Below are the records; give again exactly the line with "Definition sat_frame (f", the line with "Lemma int16_sat a", and each line that lies between them, and nothing besides.

[Saved data entries]:
┄┄┄┄┄┄┄┄┄┄
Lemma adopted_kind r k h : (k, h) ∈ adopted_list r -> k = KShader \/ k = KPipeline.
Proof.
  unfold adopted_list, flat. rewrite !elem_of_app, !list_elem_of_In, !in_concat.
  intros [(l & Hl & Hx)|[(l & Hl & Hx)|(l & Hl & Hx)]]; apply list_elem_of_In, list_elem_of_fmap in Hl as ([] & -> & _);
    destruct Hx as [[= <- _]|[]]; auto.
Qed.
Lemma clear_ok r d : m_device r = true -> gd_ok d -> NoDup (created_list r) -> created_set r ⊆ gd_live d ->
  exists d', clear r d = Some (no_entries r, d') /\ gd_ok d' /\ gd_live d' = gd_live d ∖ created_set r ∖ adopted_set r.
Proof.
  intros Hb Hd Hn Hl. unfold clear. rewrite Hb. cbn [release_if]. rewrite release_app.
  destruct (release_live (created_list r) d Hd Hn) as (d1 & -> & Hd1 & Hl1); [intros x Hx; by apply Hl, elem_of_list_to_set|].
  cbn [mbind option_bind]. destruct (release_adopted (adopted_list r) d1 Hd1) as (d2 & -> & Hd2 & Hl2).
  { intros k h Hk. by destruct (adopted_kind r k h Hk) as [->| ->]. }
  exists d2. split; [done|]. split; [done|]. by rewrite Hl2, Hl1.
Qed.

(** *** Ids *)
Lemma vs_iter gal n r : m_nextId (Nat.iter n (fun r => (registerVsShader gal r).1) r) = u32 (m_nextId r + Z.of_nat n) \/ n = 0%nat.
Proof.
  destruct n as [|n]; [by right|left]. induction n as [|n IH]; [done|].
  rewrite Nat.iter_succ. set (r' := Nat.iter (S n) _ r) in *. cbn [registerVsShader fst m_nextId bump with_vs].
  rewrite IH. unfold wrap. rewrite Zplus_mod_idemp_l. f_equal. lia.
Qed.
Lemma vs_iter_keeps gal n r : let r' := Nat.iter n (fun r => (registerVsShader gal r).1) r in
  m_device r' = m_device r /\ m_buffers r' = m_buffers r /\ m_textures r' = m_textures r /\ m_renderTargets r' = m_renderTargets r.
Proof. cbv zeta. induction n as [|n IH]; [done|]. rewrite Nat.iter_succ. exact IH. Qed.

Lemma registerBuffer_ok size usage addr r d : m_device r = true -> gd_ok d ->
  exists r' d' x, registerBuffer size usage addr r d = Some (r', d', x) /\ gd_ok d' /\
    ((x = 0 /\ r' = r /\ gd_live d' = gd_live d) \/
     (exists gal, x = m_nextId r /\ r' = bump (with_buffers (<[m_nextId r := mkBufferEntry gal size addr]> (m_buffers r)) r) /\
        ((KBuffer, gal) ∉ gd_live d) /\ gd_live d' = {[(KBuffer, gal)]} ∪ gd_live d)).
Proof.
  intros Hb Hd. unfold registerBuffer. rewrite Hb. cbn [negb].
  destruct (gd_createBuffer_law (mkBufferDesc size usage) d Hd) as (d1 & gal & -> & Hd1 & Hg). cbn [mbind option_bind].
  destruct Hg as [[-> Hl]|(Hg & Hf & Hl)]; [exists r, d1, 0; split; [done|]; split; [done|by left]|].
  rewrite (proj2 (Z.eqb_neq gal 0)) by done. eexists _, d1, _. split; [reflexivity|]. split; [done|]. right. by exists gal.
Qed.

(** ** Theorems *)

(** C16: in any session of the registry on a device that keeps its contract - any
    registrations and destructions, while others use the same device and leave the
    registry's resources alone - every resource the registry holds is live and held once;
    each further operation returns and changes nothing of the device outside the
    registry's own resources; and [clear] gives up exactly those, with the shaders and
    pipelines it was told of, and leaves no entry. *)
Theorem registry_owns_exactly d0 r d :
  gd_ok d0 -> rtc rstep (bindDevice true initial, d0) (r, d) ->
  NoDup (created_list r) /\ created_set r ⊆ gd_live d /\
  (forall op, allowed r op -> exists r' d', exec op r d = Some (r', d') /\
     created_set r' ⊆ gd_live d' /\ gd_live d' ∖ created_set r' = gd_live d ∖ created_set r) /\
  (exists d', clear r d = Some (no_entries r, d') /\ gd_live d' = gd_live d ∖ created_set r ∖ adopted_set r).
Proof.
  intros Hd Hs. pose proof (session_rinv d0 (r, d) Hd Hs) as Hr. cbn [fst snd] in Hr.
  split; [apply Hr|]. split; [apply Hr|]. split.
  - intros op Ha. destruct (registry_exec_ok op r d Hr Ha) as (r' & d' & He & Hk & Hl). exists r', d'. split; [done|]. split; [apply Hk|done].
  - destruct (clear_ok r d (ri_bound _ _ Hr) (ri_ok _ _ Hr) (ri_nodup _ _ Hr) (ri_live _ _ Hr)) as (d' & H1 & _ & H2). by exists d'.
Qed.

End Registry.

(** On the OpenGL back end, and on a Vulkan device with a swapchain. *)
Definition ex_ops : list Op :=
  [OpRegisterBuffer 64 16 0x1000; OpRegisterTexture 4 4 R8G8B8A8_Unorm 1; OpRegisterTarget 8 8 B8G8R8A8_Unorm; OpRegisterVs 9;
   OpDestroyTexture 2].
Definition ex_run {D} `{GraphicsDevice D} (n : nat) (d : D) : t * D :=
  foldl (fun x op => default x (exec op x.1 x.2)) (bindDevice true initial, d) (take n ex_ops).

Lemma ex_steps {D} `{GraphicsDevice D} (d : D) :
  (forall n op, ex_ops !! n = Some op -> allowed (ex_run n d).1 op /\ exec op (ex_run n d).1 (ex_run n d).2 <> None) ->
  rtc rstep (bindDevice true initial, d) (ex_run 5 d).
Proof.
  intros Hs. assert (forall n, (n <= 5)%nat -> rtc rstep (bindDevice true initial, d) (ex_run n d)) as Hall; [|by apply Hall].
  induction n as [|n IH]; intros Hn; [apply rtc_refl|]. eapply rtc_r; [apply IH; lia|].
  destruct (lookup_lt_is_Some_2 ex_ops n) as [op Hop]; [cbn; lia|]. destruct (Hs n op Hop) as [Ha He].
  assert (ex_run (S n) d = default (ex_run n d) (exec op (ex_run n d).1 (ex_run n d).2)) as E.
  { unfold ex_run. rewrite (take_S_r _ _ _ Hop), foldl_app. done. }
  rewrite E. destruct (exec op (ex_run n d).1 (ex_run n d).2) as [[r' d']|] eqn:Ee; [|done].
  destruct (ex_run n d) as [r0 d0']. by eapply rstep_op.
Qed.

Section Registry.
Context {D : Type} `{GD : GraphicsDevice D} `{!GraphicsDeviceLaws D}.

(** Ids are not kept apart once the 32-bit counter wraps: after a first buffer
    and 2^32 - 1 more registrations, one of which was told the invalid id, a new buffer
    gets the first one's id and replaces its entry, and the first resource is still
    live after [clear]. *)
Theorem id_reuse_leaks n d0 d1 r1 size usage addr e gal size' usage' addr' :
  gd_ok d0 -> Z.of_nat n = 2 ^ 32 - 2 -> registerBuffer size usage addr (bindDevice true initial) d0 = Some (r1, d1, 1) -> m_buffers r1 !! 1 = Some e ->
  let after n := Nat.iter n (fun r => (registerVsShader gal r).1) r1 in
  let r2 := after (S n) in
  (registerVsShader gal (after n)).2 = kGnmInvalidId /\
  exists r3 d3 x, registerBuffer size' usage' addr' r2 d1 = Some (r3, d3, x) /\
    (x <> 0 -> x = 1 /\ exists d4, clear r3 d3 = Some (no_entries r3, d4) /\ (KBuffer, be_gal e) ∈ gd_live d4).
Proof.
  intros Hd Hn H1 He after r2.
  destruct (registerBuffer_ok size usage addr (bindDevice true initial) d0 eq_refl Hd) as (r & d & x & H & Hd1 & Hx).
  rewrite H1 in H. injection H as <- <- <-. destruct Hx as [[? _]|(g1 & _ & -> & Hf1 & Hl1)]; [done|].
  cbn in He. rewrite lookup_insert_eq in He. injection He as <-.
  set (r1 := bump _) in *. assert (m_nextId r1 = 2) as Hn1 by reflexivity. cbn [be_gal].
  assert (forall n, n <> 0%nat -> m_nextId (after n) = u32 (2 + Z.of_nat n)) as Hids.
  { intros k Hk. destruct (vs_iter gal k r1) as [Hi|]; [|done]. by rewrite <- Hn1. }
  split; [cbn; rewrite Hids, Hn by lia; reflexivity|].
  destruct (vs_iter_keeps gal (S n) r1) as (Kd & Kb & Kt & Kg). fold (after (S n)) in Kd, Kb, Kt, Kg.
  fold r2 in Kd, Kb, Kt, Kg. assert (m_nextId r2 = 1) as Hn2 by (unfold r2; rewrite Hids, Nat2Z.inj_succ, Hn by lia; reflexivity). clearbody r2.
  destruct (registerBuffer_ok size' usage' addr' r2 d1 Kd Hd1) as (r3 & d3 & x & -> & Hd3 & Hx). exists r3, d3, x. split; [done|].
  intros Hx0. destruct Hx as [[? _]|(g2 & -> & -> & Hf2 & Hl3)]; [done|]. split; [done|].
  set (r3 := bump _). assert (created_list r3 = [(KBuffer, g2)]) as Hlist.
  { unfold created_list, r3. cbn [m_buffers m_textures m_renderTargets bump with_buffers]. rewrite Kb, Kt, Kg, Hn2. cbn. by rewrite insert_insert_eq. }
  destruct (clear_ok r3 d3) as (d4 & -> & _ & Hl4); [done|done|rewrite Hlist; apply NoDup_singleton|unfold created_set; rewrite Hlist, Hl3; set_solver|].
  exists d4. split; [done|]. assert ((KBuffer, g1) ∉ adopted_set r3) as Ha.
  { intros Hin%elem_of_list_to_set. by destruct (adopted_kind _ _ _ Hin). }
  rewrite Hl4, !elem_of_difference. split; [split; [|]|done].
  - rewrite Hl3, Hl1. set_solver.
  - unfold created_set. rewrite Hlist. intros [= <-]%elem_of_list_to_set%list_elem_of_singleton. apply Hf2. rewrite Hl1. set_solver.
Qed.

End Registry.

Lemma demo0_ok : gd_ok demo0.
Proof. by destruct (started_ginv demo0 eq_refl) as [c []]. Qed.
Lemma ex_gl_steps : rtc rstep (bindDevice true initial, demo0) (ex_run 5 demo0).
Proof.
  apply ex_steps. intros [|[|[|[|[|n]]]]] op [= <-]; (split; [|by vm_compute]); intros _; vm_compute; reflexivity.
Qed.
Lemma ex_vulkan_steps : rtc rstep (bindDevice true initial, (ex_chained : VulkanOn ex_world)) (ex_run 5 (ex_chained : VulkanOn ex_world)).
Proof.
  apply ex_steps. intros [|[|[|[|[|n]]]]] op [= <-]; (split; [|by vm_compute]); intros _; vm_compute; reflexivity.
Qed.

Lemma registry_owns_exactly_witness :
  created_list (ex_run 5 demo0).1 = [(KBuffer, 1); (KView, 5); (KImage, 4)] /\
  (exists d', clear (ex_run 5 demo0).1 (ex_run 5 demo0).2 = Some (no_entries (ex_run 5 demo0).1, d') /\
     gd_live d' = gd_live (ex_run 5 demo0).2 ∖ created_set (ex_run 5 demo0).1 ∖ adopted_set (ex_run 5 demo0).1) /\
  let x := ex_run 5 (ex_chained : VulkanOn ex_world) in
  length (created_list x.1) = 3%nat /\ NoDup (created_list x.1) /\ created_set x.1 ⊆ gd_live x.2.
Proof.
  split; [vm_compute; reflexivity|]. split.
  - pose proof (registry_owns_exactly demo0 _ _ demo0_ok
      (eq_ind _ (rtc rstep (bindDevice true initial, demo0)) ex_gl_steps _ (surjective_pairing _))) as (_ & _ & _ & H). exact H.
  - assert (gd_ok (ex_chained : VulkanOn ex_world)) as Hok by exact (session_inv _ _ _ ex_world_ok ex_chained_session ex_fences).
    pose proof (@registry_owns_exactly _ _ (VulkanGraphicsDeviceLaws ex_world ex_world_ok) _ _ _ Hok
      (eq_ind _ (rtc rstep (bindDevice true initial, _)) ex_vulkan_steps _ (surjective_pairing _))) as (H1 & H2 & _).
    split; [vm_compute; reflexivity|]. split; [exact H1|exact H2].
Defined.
┄┄┄┄┄┄┄┄┄┄
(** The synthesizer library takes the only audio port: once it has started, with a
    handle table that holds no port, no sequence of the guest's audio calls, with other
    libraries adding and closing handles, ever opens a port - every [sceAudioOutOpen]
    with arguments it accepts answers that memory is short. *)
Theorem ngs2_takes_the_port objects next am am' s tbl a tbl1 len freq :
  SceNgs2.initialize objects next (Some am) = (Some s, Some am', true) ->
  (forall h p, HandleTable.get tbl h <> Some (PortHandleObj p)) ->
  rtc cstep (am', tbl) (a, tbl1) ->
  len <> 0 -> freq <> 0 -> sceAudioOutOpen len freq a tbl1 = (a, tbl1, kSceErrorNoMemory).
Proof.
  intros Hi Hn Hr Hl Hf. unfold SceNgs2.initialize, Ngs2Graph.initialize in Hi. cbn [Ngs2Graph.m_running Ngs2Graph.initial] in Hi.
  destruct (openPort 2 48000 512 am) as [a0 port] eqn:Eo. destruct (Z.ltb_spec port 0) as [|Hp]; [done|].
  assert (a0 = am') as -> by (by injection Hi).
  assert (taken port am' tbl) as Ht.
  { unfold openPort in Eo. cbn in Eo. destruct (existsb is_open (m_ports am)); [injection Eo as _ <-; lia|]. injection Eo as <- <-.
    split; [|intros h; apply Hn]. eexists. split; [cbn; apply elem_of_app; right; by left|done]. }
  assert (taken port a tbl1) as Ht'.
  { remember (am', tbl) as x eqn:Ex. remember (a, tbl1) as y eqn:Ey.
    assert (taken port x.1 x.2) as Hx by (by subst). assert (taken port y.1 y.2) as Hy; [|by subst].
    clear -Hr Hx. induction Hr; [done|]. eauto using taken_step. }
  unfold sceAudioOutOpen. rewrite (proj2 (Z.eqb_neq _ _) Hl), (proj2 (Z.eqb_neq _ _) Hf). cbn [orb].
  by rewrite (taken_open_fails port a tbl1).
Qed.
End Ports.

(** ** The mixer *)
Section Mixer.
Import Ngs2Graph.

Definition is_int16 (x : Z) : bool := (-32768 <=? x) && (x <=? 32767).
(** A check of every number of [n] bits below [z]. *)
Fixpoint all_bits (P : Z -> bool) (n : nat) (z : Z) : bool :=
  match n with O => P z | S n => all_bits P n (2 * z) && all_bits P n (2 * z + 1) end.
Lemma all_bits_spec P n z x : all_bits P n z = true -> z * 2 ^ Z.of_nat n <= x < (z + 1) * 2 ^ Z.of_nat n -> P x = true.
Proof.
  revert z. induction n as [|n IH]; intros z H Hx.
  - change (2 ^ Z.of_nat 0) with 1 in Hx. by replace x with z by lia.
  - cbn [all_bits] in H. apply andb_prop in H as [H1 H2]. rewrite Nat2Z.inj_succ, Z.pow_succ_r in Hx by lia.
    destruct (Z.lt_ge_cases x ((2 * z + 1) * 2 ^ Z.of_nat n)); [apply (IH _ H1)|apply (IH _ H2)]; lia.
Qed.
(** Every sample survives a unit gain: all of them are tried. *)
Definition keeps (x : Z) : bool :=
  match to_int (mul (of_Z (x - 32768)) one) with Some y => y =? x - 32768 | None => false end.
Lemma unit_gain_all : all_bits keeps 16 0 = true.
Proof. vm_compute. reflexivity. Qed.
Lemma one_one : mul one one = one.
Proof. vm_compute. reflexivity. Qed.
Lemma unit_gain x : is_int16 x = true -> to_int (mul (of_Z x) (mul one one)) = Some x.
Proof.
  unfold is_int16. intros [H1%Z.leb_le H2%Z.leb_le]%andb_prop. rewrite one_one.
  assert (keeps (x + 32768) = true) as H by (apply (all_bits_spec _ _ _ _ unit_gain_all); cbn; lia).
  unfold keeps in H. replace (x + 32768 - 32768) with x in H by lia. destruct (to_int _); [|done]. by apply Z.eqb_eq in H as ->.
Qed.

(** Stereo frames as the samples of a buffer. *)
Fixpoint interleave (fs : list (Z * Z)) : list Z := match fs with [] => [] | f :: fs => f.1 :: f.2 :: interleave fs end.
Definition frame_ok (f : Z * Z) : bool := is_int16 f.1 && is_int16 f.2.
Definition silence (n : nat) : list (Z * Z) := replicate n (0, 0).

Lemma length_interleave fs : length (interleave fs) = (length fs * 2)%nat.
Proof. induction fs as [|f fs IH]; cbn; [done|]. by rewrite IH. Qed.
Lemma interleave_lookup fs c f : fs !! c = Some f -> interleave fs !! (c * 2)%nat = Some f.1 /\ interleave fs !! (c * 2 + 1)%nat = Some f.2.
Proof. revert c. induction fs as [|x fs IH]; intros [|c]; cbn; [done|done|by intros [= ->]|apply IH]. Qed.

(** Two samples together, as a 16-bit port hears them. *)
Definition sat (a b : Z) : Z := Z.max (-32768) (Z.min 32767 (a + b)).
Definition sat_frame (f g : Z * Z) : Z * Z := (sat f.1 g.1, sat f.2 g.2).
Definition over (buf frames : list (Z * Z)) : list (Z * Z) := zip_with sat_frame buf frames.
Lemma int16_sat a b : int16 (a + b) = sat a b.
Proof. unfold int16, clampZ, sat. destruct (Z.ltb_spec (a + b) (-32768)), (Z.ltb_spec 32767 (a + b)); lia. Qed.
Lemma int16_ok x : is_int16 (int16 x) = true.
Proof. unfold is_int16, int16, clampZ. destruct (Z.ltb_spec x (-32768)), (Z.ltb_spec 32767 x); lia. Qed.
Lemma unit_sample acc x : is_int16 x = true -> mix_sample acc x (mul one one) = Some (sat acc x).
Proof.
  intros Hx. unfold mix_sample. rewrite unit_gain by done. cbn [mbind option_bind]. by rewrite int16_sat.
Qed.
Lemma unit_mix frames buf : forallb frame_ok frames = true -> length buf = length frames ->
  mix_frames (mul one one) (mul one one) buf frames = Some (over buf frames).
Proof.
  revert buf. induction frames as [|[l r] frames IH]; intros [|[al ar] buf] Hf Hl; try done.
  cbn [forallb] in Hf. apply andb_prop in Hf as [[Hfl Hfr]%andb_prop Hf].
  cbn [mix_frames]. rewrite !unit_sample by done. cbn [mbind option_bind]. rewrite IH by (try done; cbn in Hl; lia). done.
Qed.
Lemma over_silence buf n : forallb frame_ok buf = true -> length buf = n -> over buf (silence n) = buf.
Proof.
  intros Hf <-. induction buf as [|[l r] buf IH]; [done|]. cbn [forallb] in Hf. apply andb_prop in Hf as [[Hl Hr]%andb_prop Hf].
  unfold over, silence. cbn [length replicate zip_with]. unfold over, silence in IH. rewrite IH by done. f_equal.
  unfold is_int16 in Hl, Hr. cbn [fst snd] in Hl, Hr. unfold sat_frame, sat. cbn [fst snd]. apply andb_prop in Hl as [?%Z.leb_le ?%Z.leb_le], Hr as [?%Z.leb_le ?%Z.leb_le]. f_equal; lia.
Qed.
┄┄┄┄┄┄┄┄┄┄
[Expected answer]:
Definition sat_frame (f g : Z * Z) : Z * Z := (sat f.1 g.1, sat f.2 g.2).
Definition over (buf frames : list (Z * Z)) : list (Z * Z) := zip_with sat_frame buf frames.
Lemma int16_sat a b : int16 (a + b) = sat a b.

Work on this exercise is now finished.